HyperKKL: Learning KKL Observers for Non-Autonomous Nonlinear Systems via Hypernetwork-Based Input Conditioning

TL;DR

This paper introduces HyperKKL, a novel neural network framework for non-autonomous nonlinear systems that improves state estimation accuracy by conditioning the observer on exogenous inputs using hypernetworks.

Contribution

It proposes two input-conditioning strategies for KKL observers using hypernetworks, extending their applicability to controlled and non-autonomous systems.

Findings

Input conditioning improves estimation accuracy by 29% SMAPE on average.

HyperKKL outperforms static autonomous maps in nonlinear benchmark systems.
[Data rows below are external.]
(** With the array full and a non-empty group above [depth], the loop stops
    at that group, before any rule is moved. *)
Lemma make_room_full n l R i :
  rules_inv l R -> i <= 32 -> Z.of_nat n <= i ->
  psum (ru l) i = max_rules l -> psum (ru l) (i - Z.of_nat n) < max_rules l ->
  make_room l n i = (l, false).
Proof.
  intros HL. revert i. induction n as [|n IH]; intros i Hi Hn Hfull Hlow.
  - rewrite Z.sub_0_r in Hlow. lia.
  - pose proof (layout_group _ _ _ HL i ltac:(lia)) as (?&?&?&?&?&Hfi).
    pose proof (ly_max _ _ _ HL). rewrite make_room_S by lia.
    destruct (Z.eqb_spec (rf l i + ru l i) (max_rules l)); [done|].
    destruct (Z.ltb_spec 0 (ru l i)); [lia|].
    apply IH; [lia..|]. by replace (i - 1 - Z.of_nat n) with (i - Z.of_nat (S n)) by lia.
Qed.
Theoretical worst-case error bounds are derived for the proposed methods.

Abstract

Kazantzis-Kravaris/Luenberger (KKL) observers are a class of state observers for nonlinear systems that rely on an injective map to transform the nonlinear dynamics into a stable quasi-linear latent space, from where the state estimate is obtained in the original coordinates via a left inverse of the transformation map. Current learning-based methods for these maps are designed exclusively for autonomous systems and do not generalize well to controlled or non-autonomous systems. In this paper, we propose two learning-based designs of neural KKL observers for non-autonomous systems whose dynamics are influenced by exogenous inputs. To this end, a hypernetwork-based framework ($HyperKKL$) is proposed with two input-conditioning strategies. First, an augmented observer approach ($HyperKKL_{obs}$) adds input-dependent corrections to the latent observer dynamics while retaining static transformation maps. Second, a dynamic observer approach ($HyperKKL_{dyn}$) employs a hypernetwork to generate encoder and decoder weights that are input-dependent, yielding time-varying transformation maps. We derive a theoretical worst-case bound on the state estimation error. Numerical evaluations on four nonlinear benchmark systems show that input conditioning yields consistent improvements in estimation accuracy over static autonomous maps, with an average symmetric mean absolute percentage error (SMAPE) reduction of 29% across all non-zero input regimes.